Why this matters

About 60 sexually violent predators have been released under the Forensic Conditional Release Program, or CONREP, statewide over the past two decades.

It was just before 10 p.m. on a cold January night two years ago when the sounds of breaking glass shattered the deep desert silence outside Jacumba Hot Springs.

Inside a small manufactured home, William Stafford, one of the town’s most unwelcome residents — the latest in a long line of unwelcome residents forcibly settled there by the state — was on the phone with the San Diego Sheriff’s Department.

Stafford, 73, had been living in a small home on Old Highway 80 outside of Jacumba since late 2022, placed there by a court order over the objections of community members. He is designated with perhaps three of the most alarming words in state law — sexually violent predator. 

On that night, from a back bedroom, he told a sheriff’s dispatcher that two front windows had been broken, and he could see the shadows of two people moving around the home. He heard voices — males, he said — but could not make out what they were saying.

After two minutes, the men left. Deputies arrived, collected a rock that had been hurtled through the front windows, took some photographs, and left.

At nearly the same time the next night, more rocks smashed five windows and assailants hurled a racial epithet at Stafford, who is Black. 

The attacks on William Stafford went largely unremarked outside of Jacumba, with the exception of a small set of lawyers, judges, case workers and mental health professionals. A police report was made, but no arrests. 

But in August 2024, the events of those January nights took on a pivotal role in a court hearing in front of San Diego Superior Court Judge Theodore Weathers. 

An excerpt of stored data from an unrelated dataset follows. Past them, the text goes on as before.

(** * Properties of the navigation panel *)

Lemma toggle_elem (c : string) (cl : gset string) :
  c ∈ classList_toggle c cl ↔ c ∉ cl.
Proof.
  unfold classList_toggle. destruct (decide (c ∈ cl)) as [Hin|Hout].
  - rewrite elem_of_difference, elem_of_singleton. intuition congruence.
  - rewrite elem_of_union, elem_of_singleton. intuition congruence.
Qed.

Lemma toggle_other (c d : string) (cl : gset string) :
  d ≠ c → d ∈ classList_toggle c cl ↔ d ∈ cl.
Proof.
  intros Hd. unfold classList_toggle. destruct (decide (c ∈ cl)).
  - rewrite elem_of_difference, elem_of_singleton. intuition congruence.
  - rewrite elem_of_union, elem_of_singleton. intuition congruence.
Qed.

Lemma toggle_toggle (c : string) (cl : gset string) :
  classList_toggle c (classList_toggle c cl) = cl.
Proof.
  apply set_eq. intros d. destruct (decide (d = c)) as [->|Hd].
  - rewrite !toggle_elem. destruct (decide (c ∈ cl)); intuition congruence.
  - by rewrite !toggle_other.
Qed.

Lemma clicks_snoc (cs : list Click) (c : Click) (m : MenuState) :
  clicks (cs ++ [c]) m = click (clicks cs m) c.
Proof. unfold clicks. by rewrite foldl_app. Qed.

Lemma click_in_sync (m : MenuState) (c : Click) :
  menu_in_sync m → menu_in_sync (click m c).
Proof.
  unfold menu_in_sync. intros Hm. destruct c; cbn.
  - rewrite !toggle_elem. intuition congruence.
  - rewrite !toggle_elem. intuition congruence.
  - rewrite !elem_of_difference, !elem_of_singleton. intuition congruence.
Qed.

(** X8: the panel and its overlay open and close together.  If both carry
    the class [active] or neither does, this is still so after any
    sequence of clicks on the button, the overlay and the links. *)
Theorem menu_stays_in_sync :
  ∀ (m : MenuState) (cs : list Click),
    menu_in_sync m → menu_in_sync (clicks cs m).
Proof.
  intros m cs Hm. induction cs as [|c cs IH] using rev_ind; [done|].
  rewrite clicks_snoc. by apply click_in_sync.
Qed.

Lemma menu_stays_in_sync_witness :
  menu_in_sync
    (clicks [ClickHamburger; ClickOverlay; ClickHamburger; ClickNavLink]
       (mkMenu {["fixed-nav"]} {["fixed-nav-overlay"]} [])).
Proof.
  refine (menu_stays_in_sync _ _ _).
  unfold menu_in_sync. cbn. rewrite !elem_of_singleton. split; discriminate.
Defined.

(** X9: a toggle never repairs a mismatch.  If exactly one of the panel
    and the overlay carries [active], then after any number of clicks on
    the button or the overlay exactly one of them still does; a click on
    a link of the panel closes both, whatever the state was. *)
Theorem toggles_keep_mismatch :
  ∀ (m : MenuState) (cs : list Click),
    ¬ menu_in_sync m →
    Forall (λ c, is_toggle c = true) cs →
    (¬ menu_in_sync (clicks cs m))
    ∧ ("active" ∉ nav_classes (click (clicks cs m) ClickNavLink))
    ∧ ("active" ∉ overlay_classes (click (clicks cs m) ClickNavLink)).
Proof.
  intros m cs Hm Hcs. split.
  - induction cs as [|c cs IH] using rev_ind; [done|].
    apply Forall_app in Hcs as [Hcs Hc]. apply Forall_inv in Hc.
    specialize (IH Hcs).
    rewrite clicks_snoc. unfold menu_in_sync in *.
    destruct c; cbn in Hc; try discriminate Hc; cbn; rewrite !toggle_elem;
      intros Hsync; apply IH;
      destruct (decide ("active" ∈ nav_classes (clicks cs m)));
      destruct (decide ("active" ∈ overlay_classes (clicks cs m)));
      tauto.
  - cbn. rewrite !elem_of_difference, !elem_of_singleton. intuition congruence.
Qed.

Lemma toggles_keep_mismatch_witness :
  ¬ menu_in_sync
      (clicks [ClickHamburger; ClickOverlay; ClickHamburger]
         (mkMenu {["active"]} ∅ [])).
Proof.
  refine (proj1 (toggles_keep_mismatch (mkMenu {["active"]} ∅ [])
            [ClickHamburger; ClickOverlay; ClickHamburger] _ _)).
  - unfold menu_in_sync. cbn. intros [Hin _].
    specialize (Hin (proj2 (elem_of_singleton _ _) eq_refl)).
    by apply not_elem_of_empty in Hin.
  - repeat constructor.
Defined.

Lemma parity_step (n : nat) :
  (n mod 2 = 1 ∧ (n + 1) mod 2 = 0 ∧ (n + 1 + 1) / 2 = (n + 1) / 2)
  ∨ (n mod 2 = 0 ∧ (n + 1) mod 2 = 1
     ∧ (n + 1 + 1) / 2 = S ((n + 1) / 2)).
Proof.
  pose proof (Nat.div_mod_eq n 2) as H0.
  pose proof (Nat.mod_upper_bound n 2 ltac:(lia)) as B0.
  pose proof (Nat.div_mod_eq (n + 1) 2) as H1.
  pose proof (Nat.mod_upper_bound (n + 1) 2 ltac:(lia)) as B1.
  pose proof (Nat.div_mod_eq (n + 1 + 1) 2) as H2.
  pose proof (Nat.mod_upper_bound (n + 1 + 1) 2 ltac:(lia)) as B2.
  lia.
Qed.

(** X10: starting with the panel closed, after n clicks on the button or
    the overlay the panel is open exactly when n is odd, and the entry
    tweens of the links have been started once per opening, so
    (n + 1) / 2 times, and never on closing. *)
Theorem entry_tweens_once_per_opening :
  ∀ (m : MenuState) (cs : list Click),
    ¬ menu_open m →
    Forall (λ c, is_toggle c = true) cs →
    (menu_open (clicks cs m) ↔ length cs mod 2 = 1)
    ∧ tweens (clicks cs m)
      = tweens m
        ++ concat (replicate ((length cs + 1) / 2)
                     [".fixed-nav-links a"; ".fixed-nav-socials a"]).
Proof.
  intros m cs Hm Hcs. unfold menu_open in *.
  induction cs as [|c cs IH] using rev_ind.
  - cbn. split; [split; [done | lia] | by rewrite app_nil_r].
  - apply Forall_app in Hcs as [Hcs Hc]. apply Forall_inv in Hc.
    destruct (IH Hcs) as [IHo IHt]. clear IH.
    rewrite clicks_snoc, length_app. cbn [length].
    assert (click (clicks cs m) c = toggleMenu (clicks cs m)) as ->
      by (destruct c; [done | done | discriminate Hc]).
    unfold toggleMenu. cbn [nav_classes tweens]. rewrite toggle_elem.
    destruct (decide ("active" ∈ nav_classes (clicks cs m))) as [Hin|Hout].
    + rewrite bool_decide_eq_true_2 by done.
      assert (length cs mod 2 = 1) as Hodd by tauto.
      destruct (parity_step (length cs)) as [(_ & Hm1 & Hd)|(Hm0 & _)];
        [|lia].
      split; [split; [tauto | intros ?; exfalso; lia]|].
      by rewrite IHt, Hd.
    + rewrite bool_decide_eq_false_2 by done.
      assert (length cs mod 2 ≠ 1) as Heven by tauto.
      destruct (parity_step (length cs)) as [(Hm1 & _)|(_ & Hm1 & Hd)];
        [done|].
      split; [split; [intros _; lia | done]|].
      rewrite IHt, <- app_assoc, Hd. f_equal.
      by rewrite replicate_S_end, concat_app.
Qed.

Stafford’s lawyer, Deputy Public Defender Alexandra Knudson, made the astonishing assertion that the attack on Stafford was a “set up” by the company that contracts with the state to place, supervise and monitor sexually violent predators like Stafford.

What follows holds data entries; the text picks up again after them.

Record State := {
  currentUser : option UserId;
  activeConversationId : option Z;
  view : CallView;
  refs : CallRefs;
  media : Media;
  ice : IceConfig;
  effects : Effects
}.

(** What a handler awaits from the outside world. *)
Inductive Thrown :=
| ErrorObject (message : string)     (* [error instanceof Error] *)
| OtherValue.

Record IceServerFunctionResponse := {
  iceServers : JsVal;
  ttlSeconds : JsNumber             (* [Number(payload.ttlSeconds)] *)
}.

Inductive FetchOutcome :=
| FetchRejects                                   (* network or session error *)
| FetchResponse (ok : bool) (body : option IceServerFunctionResponse).
                                                 (* [None]: [json()] rejects *)

Record Host := {
  now : Z;                                       (* [Date.now()] *)
  VITE_ICE_SERVERS_JSON : IceServersJson;
  isSecureContext : bool;
  hasGetUserMedia : bool;
  getUserMedia : Thrown + MediaStream;
  iceFetch : FetchOutcome;
  newPeerConnection : option Thrown;             (* the constructor throws *)
  createOffer : Thrown + Sdp;
  createAnswer : Thrown + Sdp;
  setLocalDescription : option Thrown;
  setRemoteDescription : Sdp -> option Thrown;
  addIceCandidate : Candidate -> option Thrown;
  insertCallRequest : string + Z;                (* error message or new id *)
  updateCallRequest : option string              (* error message *)
}.

Definition ICE_SERVERS (h : Host) : list RTCIceServer :=
  parseIceServers (VITE_ICE_SERVERS_JSON h).

(** *** Field updates *)

Definition with_view (f : CallView -> CallView) (s : State) : State :=
  {| currentUser := currentUser s;
     activeConversationId := activeConversationId s;
     view := f (view s);
     refs := refs s;
     media := media s;
     ice := ice s;
     effects := effects s |}.

Definition with_media (f : Media -> Media) (s : State) : State :=
  {| currentUser := currentUser s;
     activeConversationId := activeConversationId s;
     view := view s;
     refs := refs s;
     media := f (media s);
     ice := ice s;
     effects := effects s |}.

Definition with_ice (f : IceConfig -> IceConfig) (s : State) : State :=
  {| currentUser := currentUser s;
     activeConversationId := activeConversationId s;
     view := view s;
     refs := refs s;
     media := media s;
     ice := f (ice s);
     effects := effects s |}.

Definition with_effects (f : Effects -> Effects) (s : State) : State :=
  {| currentUser := currentUser s;
     activeConversationId := activeConversationId s;
     view := view s;
     refs := refs s;
     media := media s;
     ice := ice s;
     effects := f (effects s) |}.

Definition setActiveConversationId (v : option Z) (s : State) : State :=
  {| currentUser := currentUser s;
     activeConversationId := v;
     view := view s;
     refs := refs s;
     media := media s;
     ice := ice s;
     effects := effects s |}.

Definition setCallStatus (v : CallStatus) : State -> State :=
  with_view (fun w =>
    {| callStatus := v; callError := callError w; activeCall := activeCall w;
       incomingCall := incomingCall w;
       pendingOutgoingCall := pendingOutgoingCall w |}).

Definition setCallError (v : option string) : State -> State :=
  with_view (fun w =>
    {| callStatus := callStatus w; callError := v; activeCall := activeCall w;
       incomingCall := incomingCall w;
       pendingOutgoingCall := pendingOutgoingCall w |}).

Definition setActiveCall (v : option ActiveCall) : State -> State :=
  with_view (fun w =>
    {| callStatus := callStatus w; callError := callError w; activeCall := v;
       incomingCall := incomingCall w;
       pendingOutgoingCall := pendingOutgoingCall w |}).

Definition setIncomingCall (v : option ActiveCall) : State -> State :=
  with_view (fun w =>
    {| callStatus := callStatus w; callError := callError w;
       activeCall := activeCall w; incomingCall := v;
       pendingOutgoingCall := pendingOutgoingCall w |}).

Knudson argued that workers at Liberty Healthcare, a Pennsylvania company, had wrongly accused Stafford of stealing $600 they said he had been given to pay for propane at his home, in order to revoke his release and return him to the state hospital for offenders in Fresno County. Liberty for years has managed the Conditional Release, or CONREP, part of the SVP program for the state. 

Liberty’s motive, she contended: Saving money.

The company was under pressure. It was being scrutinized by the State Auditor who was examining the SVP program, including its costs. After the rock attack in January, the company had to provide 24-hour private security for Stafford at a cost of tens of thousands of dollars a month. Ironically, Liberty has been required to protect Stafford from the community rather than the other way around.

“Mr. Stafford, in my opinion, has been held unlawfully for the last four and a half months in custody based on this, in my opinion, fraudulent revocation,” she said, according to a transcript of the Aug. 28 hearing.

The Stafford hearing provided a rare look into the inner workings of an SVP case in San Diego. And it also provided an in-depth look into Liberty Healthcare — the company that has been paid $100 million in exclusive contracts by the state to run the program since its inception in 2003. The documents provided a window into Liberty’s work, which is often shielded by confidentiality laws.

Stafford is back in Jacumba with no further incidents reported. Both the Department of State Hospitals and the San Diego District Attorney’s Office say they are reviewing the circumstances of the attempt to revoke Stafford’s release. Liberty said in a statement that it was “fully cooperating” with the state’s review.

Neither the District Attorney’s office nor Liberty have challenged Knudson’s findings that she laid out in court in August, and the company has not admitted any wrongdoing. Likewise, no new effort to revoke Stafford’s release based on the supposedly stolen $600 has been filed.

For Knudson, the events last year involving her client go beyond the issues that the State Auditor raised, about the management of the CONREP program by Liberty and the state, to the core of the SVP program.

“This conduct raises serious concerns about Liberty Healthcare’s treatment and supervision of SVPs in our community,” she said in an email response to questions about the case. 

Knudson said the SVP law “exists on fragile constitutional footing” and requires an “unyielding adherence to legal standards by both the courts and supervising agencies.” 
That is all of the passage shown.